Die skizzierten Vorentscheidungen wirken sich auf die inhaltliche Gestaltung der dogmatischen Lehrstücke aus. Was etwa die Christologie angeht, so wird Jesus als Weisheitslehrer portraitiert, zu dessen Bildungsgeschichte auch eine Niederlage und eine daraus folgende Neuausrichtung gehören: Nachdem Jesus die kanaanäische Frau gedemütigt hat, korrigiert er nach deren Replik sein Selbstbild und antwortet »mit einer eleganten und zugleich grundsätzlichen Kurs-Korrektur […]. Er ist jetzt nicht länger nur lokaler Weisheitslehrer, sondern für die ganze Welt zuständig und verantwortlich.« (347 f.; vgl. Mt 15,21–28) Nachfolge Jesu heißt in diesem Sinne: Sündenprävention dadurch betreiben, dass man die (leiblich erlebte und Scham auslösende) Hinterfragung des eigenen Selbstbildes nicht ignoriert (und damit Scham in Schuld verschoben) wird. – »Ich plädiere für eine Weisheitschristologie, die am plakatierten Jesus zeigt, wie Leben besser gelingen kann, wenn man resonant, lebendig und korrekturfähig bleibt.« (363) Hier wird deutlich, dass H.s Kritik der Sündenlehre vom Versuch einer Neuformulierung flankiert wird: »Ist Sünde die Versteinerung des eigenen Selbstbildes, dann ist konsequente Irritierbarkeit das Zeichen für Sündlosigkeit.« (361) »Selbstbildborniertheit« (302) ist deshalb zu ersetzen durch »radikale Resonanzoffenheit« (361), die auch mit Statusverzicht und Selbstzurücknahme einhergeht. Wo solche Offenheit zum Zuge kommt, also dort, wo »ich in der Lage bin, mein Selbst für Irritationen offenzuhalten« (450), dort ist nach H. der Heilige Geist; dabei richtet er sich dezidiert gegen jene »Engführung der Pneumatologie«, die eine »exklusive Rückführung [scil. des Geistes] an Jesus Christus« betont (ebd.). Da nun aber, so die eschatologische Konsequenz dieser christologischen und pneumatologischen Überlegungen, der Tod dem Ideal der selbstbild-relativierenden Resonanzoffenheit und insofern der göttlichen Lebendigkeit widerspricht, kann er nicht das Ende sein. Wäre er es, käme es zur »Petrifizierung des eigenen Selbstbildes«, und die »Sünde würde durch den Tod siegen« (507). In Anlehnung an – natürlich – Hermann Schmitz präferiert der Lebens- und Leibeslehrer H. daher eine Unsterblichkeit des Leibes (515), wobei der Leib hier als »Geistleib« zu verstehen (ebd.) und nicht mit dem Körper zu verwechseln ist. In welchem Verhältnis diese Geistleib-Lehre zu älteren nicht streng dualistisch gebauten Seelentheorien steht, wird nicht erörtert.
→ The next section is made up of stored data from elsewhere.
(* ===== verification/PamReleaseFacts.v ===== *)
(** Applications and releases keep the order of the calls, and what they report
    is what they saw last. *)

From S2P Require Import Prelude PolicyValue PolicyModel ConfigFile OwnershipGrammar MutationRecord MutationValid Effects PamSlots PamSlotFacts PamTopology PamTransition PamTransitionFacts PamTruth PamRelease.
Open Scope string_scope.
Open Scope list_scope.
Open Scope prog_scope.

(** * The configuration *)

(** Only options that can be rendered are asked for. *)
Lemma desired_options_valid config history requested : readJointPasswordDesiredState config history = Some requested → valid_options (historyOptions requested).
Proof.
  unfold readJointPasswordDesiredState, readJointPasswordConfigIntent. destruct config as [c|]; [|done]. destruct history as [[[] support]|]; [by intros [= <-]| |by intros [= <-]].
  destruct (negb _); [done|]. destruct (read_depth c) as [depth|] eqn:Hd; [|done]. destruct (read_enforce _ _); [|done]. intros [= <-]. cbn. unfold valid_options; cbn. unfold read_depth in Hd.
  destruct (ModuleConfig.hasConfiguredValue _ _); [|injection Hd as <-; vm_compute; split; congruence]. destruct (parseUnsignedArgument _) as [n|]; [|done]. destruct (_ || _) eqn:Hb; [done|]. injection Hd as ->.
  apply orb_false_iff in Hb as [?%Z.ltb_ge ?%Z.ltb_ge]. unfold kPasswordHistoryDepthMin, kPasswordHistoryDepthMax, UINT_MAX in *. lia.
Qed.

(** * Order *)

Lemma confirm_order wished h r : hoare tresp (order wished) h r confirmApplyOwnership (λ _ _ _, True).
Proof.
  unfold confirmApplyOwnership, confirm_capability, hoare. cbn. split; [done|]. intros [sn|]; cbn; [|done]. destruct (negb _); cbn; [done|]. split; [done|]. intros l. cbn. destruct (negb _); [done|]. cbn. by split.
Qed.

Lemma apply_order requested preflight r : hoare tresp (order (historyOptions requested)) [] r (applyJointRequestedState (Some requested) preflight) (λ _ _ _, True).
Proof.
  unfold applyJointRequestedState. destruct (negb _); [done|]. apply hoare_bind. unfold coordinated. apply hoare_bind, hoare_modify. eapply hoare_mono; [apply transition_order|].
  intros h1 r1 [] _; cbn [negb]; [|done]. apply hoare_bind. eapply hoare_mono; [apply confirm_order|]. intros h2 r2 [] _; done.
Qed.


(** The leftovers are unselected in the snapshot. *)
Lemma leftovers_unselected sn leftovers : check_structure sn = Some leftovers → Forall (λ v, selected (v_role v) (sn_selections sn) = false) leftovers.
Proof.
  unfold check_structure. destruct (negb _); [done|]. destruct (_ && _); [done|]. destruct (existsb _ _); [done|]. intros Hl%(inj Some). subst leftovers. apply Forall_forall. intros v Hv%list_elem_of_In.
  apply List.filter_In in Hv as [Hin Hl]. unfold is_leftover in Hl. rewrite !andb_true_iff in Hl. destruct Hl as [[Hs%negb_true_iff _] _].
  apply list_elem_of_In in Hin. unfold identityViews in Hin. apply list_elem_of_fmap in Hin as (role & -> & _). exact Hs.
Qed.

Section release.
Notation G := (order no_options).

Lemma structure_spec (P : list tevent → TCall → Prop) h r : (∀ h, P h Inspect) → hoare tresp P h r inspectAndCheckStructure (λ h' r' o, r' = r ∧
  match o with Some (sn, leftovers) => h' = Ev (resp := tresp) Inspect (Some sn) :: h ∧ check_structure sn = Some leftovers | None => ∃ x, h' = Ev (resp := tresp) Inspect x :: h end).
Proof.
  intros HP. unfold inspectAndCheckStructure, hoare. cbn. split; [apply HP|]. intros [sn|]; cbn; [|split; [done|by eexists]]. destruct (check_structure sn) eqn:Hc; (split; [done|]); [done|by eexists].
Qed.

Lemma neutralize_order leftovers h r : Forall (λ v, known_unselected (v_role v) h) leftovers → hoare tresp G h r (neutralize_leftovers leftovers) (λ _ _ _, True).
Proof.
  revert h r. induction leftovers as [|v leftovers IH]; intros h r Hl; [done|]. apply Forall_cons in Hl as [Hv Hl]. cbn [neutralize_leftovers]. apply hoare_bind, hoare_call; [exact Hv|].
  intros [[] changed]; cbn [negb fst]; [|done]. apply hoare_bind, hoare_modify, IH. eapply Forall_impl; [exact Hl|]. intros w Hw. by apply unselected_cons.
Qed.

Lemma recover_leftovers_order leftovers h r : Forall (λ v, known_unselected (v_role v) h) leftovers → hoare tresp G h r (recoverCrashLeftovers leftovers) (λ _ _ _, True).
Proof.
  intros Hl. unfold recoverCrashLeftovers. apply hoare_bind. eapply hoare_mono; [by apply neutralize_order|]. intros h1 r1 [] _; cbn [negb]; [|done]. case_bool_decide; [done|].
  apply hoare_bind. eapply hoare_mono; [by apply structure_spec|]. done.
Qed.

Lemma prove_final_order pre h r : hoare tresp G h r (proveFinalState pre) (λ _ _ _, True).
Proof. unfold proveFinalState. apply hoare_bind. eapply hoare_mono; [by apply structure_spec|]. intros h1 r1 [[sn [|v l]]|] _; try done. by destruct (released _ _). Qed.

Lemma own_transition_spec {Q : list tevent → bool * PamPasswordTransitionResult → Prop} (P : list tevent → TCall → Prop) q h options h0 r :
  hoare tresp P h0 fresh_result (PamTransition.transition q h options) (λ h' t ok, Q h' (ok, t)) → hoare tresp P h0 r (own_transition q h options) (λ h' r' x, r' = r ∧ Q h' x).
Proof. intros Ht. unfold hoare, own_transition. apply ensures_bind. eapply ensures_mono; [exact Ht|]. by intros h' [ok t] HQ. Qed.

Lemma release_order mode locked r : hoare tresp G [] r (release mode locked) (λ _ _ _, True).
Proof.
  unfold release. apply hoare_bind. eapply hoare_mono; [by apply structure_spec|]. intros h1 r1 [[sn leftovers]|] [-> Ho]; [|done]. destruct Ho as [-> Hc]. destruct (negb _); [done|]. apply hoare_bind, hoare_modify.
  destruct mode; [done| |apply prove_final_order]. destruct (negb _); [done|]. apply hoare_bind. eapply hoare_mono; [apply recover_leftovers_order|].
  - eapply Forall_impl; [by apply leftovers_unselected|]. intros v Hv. by apply unselected_here.
  - intros h2 r2 [] _; cbn [negb]; [|done]. apply hoare_bind. eapply hoare_mono; [apply (own_transition_spec (Q := λ _ _, True)), transition_order|]. intros h3 r3 [ok t] [-> _]. apply hoare_bind, hoare_modify.
    destruct ok; cbn [fst negb]; [apply prove_final_order|done].
Qed.

(** What is left at the end. *)
Record nothing_left (pre sn : PamPasswordTopologySnapshot) : Prop := {
  nl_selections : sn_selections sn = mkSelections false false false;
  nl_slots : sn_slots sn = mkSlotStates SNeutral SNeutral SNeutral;
  nl_includes : ∀ role, included role (sn_generated sn) = false;
  nl_foreign : sn_foreignQualityProducer pre = true → sn_foreignQualityProducer sn = true;
  nl_class : (sn_class sn).1 = if sn_foreignQualityProducer sn then TForeignQuality else TNone;
  nl_usable : requireUsableCurrentState sn = true
}.

Lemma released_nothing_left pre sn : sn_coherent sn = true → released (sn_foreignQualityProducer pre) sn = true → nothing_left pre sn.
Proof.
  unfold released, checkSafetyAndSemantics, requireUsableCurrentState. cbn [foldl identityViews]. intros Hco Hr. rewrite !andb_true_iff in Hr. destruct Hr as [[[[Hv Hi] Hf] Hc] [[Hu Hs] Hp]].
  cbn in Hv. rewrite !andb_true_iff, !negb_true_iff, !bool_decide_eq_true in Hv. destruct Hv as ([Hq Hqs] & [Hh Hhs] & [Hn Hns] & _). apply negb_true_iff in Hi. rewrite !orb_false_iff in Hi. destruct Hi as [[Iq Ih] In].
  assert (sn_selections sn = mkSelections false false false) as Hsel. { destruct (sn_selections sn) as [a b c]. cbn in *. congruence. }
  split; [done| | | | |].
  - destruct (sn_slots sn). cbn in *. congruence.
  - by intros [].
  - intros Hpre. rewrite Hpre in Hf. cbn in Hf. by destruct (sn_foreignQualityProducer sn).
  - unfold sn_class, sn_topology. rewrite Hsel. by destruct (sn_foreignQualityProducer sn).
  - unfold requireUsableCurrentState. by rewrite Hco, Hu, Hs, Hp.
Qed.

Lemma prove_final_spec pre h r : first_seen h = Some pre → hoare tresp any h r (proveFinalState pre) (λ h' r' ok, ok = true → ∃ sn, last_seen h' = Some sn ∧ first_seen h' = Some pre ∧ nothing_left pre sn ∧ rp_after r' = (sn_class sn).1).
Proof.
  intros Hi. unfold proveFinalState. apply hoare_bind. eapply hoare_mono; [by apply structure_spec|]. intros h1 r1 [[sn [|v l]]|] [-> Ho]; try done. destruct Ho as [-> Hc].
  destruct (released _ _) eqn:Hr; [|done]. unfold hoare; cbn. intros _. exists sn. split; [done|]. split; [by rewrite Hi|]. split; [|done]. apply released_nothing_left; [|done].
  unfold check_structure in Hc. by destruct (sn_coherent sn).
Qed.

Lemma any_spec {A} (p : RP A) : ∀ h r, hoare tresp any h r p (λ h' _ _, ∃ new, h' = new ++ h).
Proof.
  assert (∀ B (q : prog tresp B) h, ensures tresp any (λ _ _, True) h q) as Hq by (intros B q; induction q; intros h; cbn; [done|split; [done|auto]]).
  intros h r. unfold hoare. eapply ensures_mono; [apply ensures_extends, Hq|]. by intros h' x [_ ?].
Qed.

Lemma release_final mode locked r : hoare tresp any [] r (release mode locked) (λ h' r' ok, ok = true → mode ≠ Preflight → ∃ pre sn, first_seen h' = Some pre ∧ last_seen h' = Some sn ∧ nothing_left pre sn ∧ rp_after r' = (sn_class sn).1).
Proof.
  unfold release. apply hoare_bind. eapply hoare_mono; [by apply structure_spec|]. intros h1 r1 [[pre leftovers]|] [-> Ho]; [|done]. destruct Ho as [-> Hc]. destruct (negb _); [done|]. apply hoare_bind, hoare_modify.
  assert (∀ h r, first_seen h = Some pre → hoare tresp any h r (proveFinalState pre) (λ h' r' ok, ok = true → mode ≠ Preflight → ∃ pre sn, first_seen h' = Some pre ∧ last_seen h' = Some sn ∧ nothing_left pre sn ∧ rp_after r' = (sn_class sn).1)) as Hfin.
  { intros h' r' Hi. eapply hoare_mono; [by apply prove_final_spec|]. intros h2 r2 ok Hok Ht _. destruct (Hok Ht) as (sn & ? & ? & ? & ?). by exists pre, sn. }
  destruct mode; [unfold hoare; cbn; by intros _ []| |by apply Hfin]. destruct (negb _); [done|]. apply hoare_bind. eapply hoare_mono; [apply any_spec|]. intros h2 r2 [] [new ->]; cbn [negb]; [|done].
  apply hoare_bind. eapply hoare_mono; [apply any_spec|]. intros h3 r3 [[] t] [new' ->]; apply hoare_bind, hoare_modify; cbn [fst negb]; [|done]. apply Hfin. by apply first_seen_app, first_seen_app.
Qed.

(** The modes that only look. *)
Lemma release_read_only mode locked r : mode ≠ Release → hoare tresp (λ _ c, c = Inspect) [] r (release mode locked) (λ _ _ _, True).
Proof.
  intros Hm. unfold release. apply hoare_bind. eapply hoare_mono; [by apply structure_spec|]. intros h1 r1 [[pre leftovers]|] _; [|done]. destruct (negb _); [done|]. apply hoare_bind, hoare_modify.
  destruct mode; [done|done|]. unfold proveFinalState. apply hoare_bind. eapply hoare_mono; [by apply structure_spec|]. intros h2 r2 [[sn [|v l]]|] _; try done. by destruct (released _ _).
Qed.

Lemma release_quiet mode locked r : hoare tresp (λ _ c, mode ≠ Release → c = Inspect) [] r (release mode locked) (λ _ _ _, True).
Proof.
  destruct (decide (mode = Release)) as [->|Hne].
  - eapply hoare_mono; [|done]. eapply (ensures_protocol _ _ any); [apply any_spec|done].
  - eapply (ensures_protocol _ _ (λ _ c, c = Inspect)); [by apply release_read_only|]. by intros h c ->.
Qed.
End release.

(** * Applications *)

(** The end of an application: the journal owns no more than what is selected and
    active. *)
Definition confirmed (h : list tevent) : Prop :=
  ∃ sn, last_seen h = Some sn ∧ requireUsableCurrentState sn = true ∧
    ∀ capability, ∃ l, Ev (resp := tresp) (ActiveRecords (mkRef "IDENTITY_ACCESS" "PAM" (capabilityToken capability))) l ∈ h ∧ (l = [] ∨ ∃ r, l = [r] ∧ bound sn capability r = true).

Lemma confirm_spec h r : hoare tresp any h r confirmApplyOwnership (λ h' r' ok, r' = r ∧ (untouched h → untouched h') ∧ ∃ later, h' = later ++ h ∧ (ok = true → confirmed later)).
Proof.
  assert (∀ sn capability l, match l with [] => true | [r] => bound sn capability r | _ => false end = true → l = [] ∨ ∃ r, l = [r] ∧ bound sn capability r = true) as Hone.
  { intros sn capability [|x [|y l]] Hl; [by left|right; by exists x|done]. }
  assert (∀ (h : list tevent) e, leaves_alone e → untouched h → untouched (e :: h)) as Hun by (intros h0 e He Hu; by apply Forall_cons).
  unfold confirmApplyOwnership, confirm_capability, hoare. cbn. split; [done|]. intros [sn|]; cbn; [|split_and!; [done|intros; by apply Hun|by eexists [_]]].
  destruct (requireUsableCurrentState sn) eqn:Hu; cbn [negb]; [|cbn; split_and!; [done|intros; by apply Hun|by eexists [_]]]. cbn. split; [done|]. intros lq. cbn.
  destruct (match lq with [] => true | [r] => bound sn CapQuality r | _ => false end) eqn:Hq; cbn [negb]; [|cbn; split_and!; [done|intros; by repeat apply Hun|by eexists [_; _]]].
  cbn. split; [done|]. intros lh. cbn. split_and!; [done|intros; by repeat apply Hun|]. eexists [_; _; _]. split; [done|]. intros Hh. exists sn. split; [done|]. split; [done|].
  intros []; [exists lq; split; [right; left|by apply Hone]|exists lh; split; [left|by apply Hone]].
Qed.

Record applied_truthfully (q h : bool) (history : list tevent) (r : PamPasswordTransitionResult) (ok : bool) : Prop := {
  ap_success : tr_success r = ok;
  ap_reached : ok = true → ∃ later earlier, history = later ++ earlier ∧ reached q h earlier (tr_after r) ∧ confirmed later;
  ap_restored : tr_compensatedStateProven r = true → ok = false ∧ back history;
  ap_changed : tr_changedSystemState r = false → tr_compensatedStateProven r = true ∨ untouched history
}.

Lemma apply_truthful requested preflight : hoare tresp any [] fresh_result (applyJointRequestedState (Some requested) preflight) (applied_truthfully (qualityRequested requested) (historyRequested requested)).
Proof.
  unfold applyJointRequestedState. destruct (negb _); [unfold hoare; cbn; split; try done; intros _; right; constructor|]. apply hoare_bind. unfold coordinated. apply hoare_bind, hoare_modify.
  eapply hoare_mono; [apply transition_truthful|]. intros h1 r1 [] [H1 H2 H3 H4]; cbn [negb]; [|unfold hoare; cbn; by split]. apply hoare_bind. eapply hoare_mono; [apply confirm_spec|].
  assert (tr_compensatedStateProven r1 = true → False) as Hnc by (intros Hc; by destruct (H3 Hc)).
  intros h2 r2 ok (-> & Hun & later & -> & Hc). destruct ok; unfold hoare; cbn; split; cbn; try done; try (intros Hx; by destruct (Hnc Hx)).
  - intros _. exists later, h1. split_and!; [done|by apply H2|by apply Hc].
  - intros Hch. destruct (H4 Hch) as [?|?]; [by left|right; by apply Hun].
  - intros Hch. destruct (H4 Hch) as [?|?]; [by left|right; by apply Hun].
Qed.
So viel zu den – nur oberflächlich skizzierten – Hauptschwerpunkten der »Lebenslehre«. Wie ist diese Monographie einzuschätzen? Den Ausgangspunkt meiner Überlegungen dazu bildet ein Rückgriff auf § 19 Abs. 4 von Schleiermachers Glaubenslehre (nach der 2. Auflage). Als »Verirrungen auf dem dogmatischen Gebiete« nennt er hier neben rein traditionell argumentierenden Darstellungen und solchen, die ganz ohne Rekurs auf fromme Gemütszustände verfahren, auch »solche, die aus einer vorübergehenden verworrenen Bewegung auf dem kirchlichen Gebiet entsprungen nur diese einseitig auffaßten, also ganz am Moment hängen blieben, wobei denn gar leicht auch Willkührlichkeit und Sophistik an die Stelle der wissenschaftlichen Strenge treten« (KGA I/13, 147,24-28). Es wäre überzogen, diese Formulierungen glatt auf H.s Entwurf zu beziehen. Aber in gewisser Weise treffen sie durchaus. H. präsentiert seine vielfach interessanten und kreativen Ideen zu dogmatischen Innovationen zwar mit regelmäßigen Rückblicken auf einschlägige gegenwärtige Debattenlagen, doch vermag er weder den fachdogmatischen Diskursen noch gar der nur in homöopathischen Dosen rezipierten reformatorischen Tradition Wesentliches abzugewinnen. Im Grunde sind die entsprechenden Rekurse entbehrlich, da sie vornehmlich dazu dienen, die sachliche Überlegenheit von Hermann Schmitz und Prov 8 sowie der kulturellen »Realisationsformen des Heiligen« zu demonstrieren, für die sich H. offensichtlich vor allem interessiert.

Als unangenehm habe ich beim Lesen die überbetont locker-studentennah angelegte und dabei streng auf politische Korrektheit bedachte Sprachgestalt des Textes und das sichtliche Bemühen um rhetorische Brillanz empfunden. Wegen der Tendenzen zu, um nochmals Schleiermacher zu zitieren, »Willkührlichkeit und Sophistik« hat die Lektüre jedenfalls bei mir neben dem Eindruck der beneidenswerten Gelehrtheit des Verfassers auch ein wenig Kopfschütteln und vor allem Ratlosigkeit hinterlassen.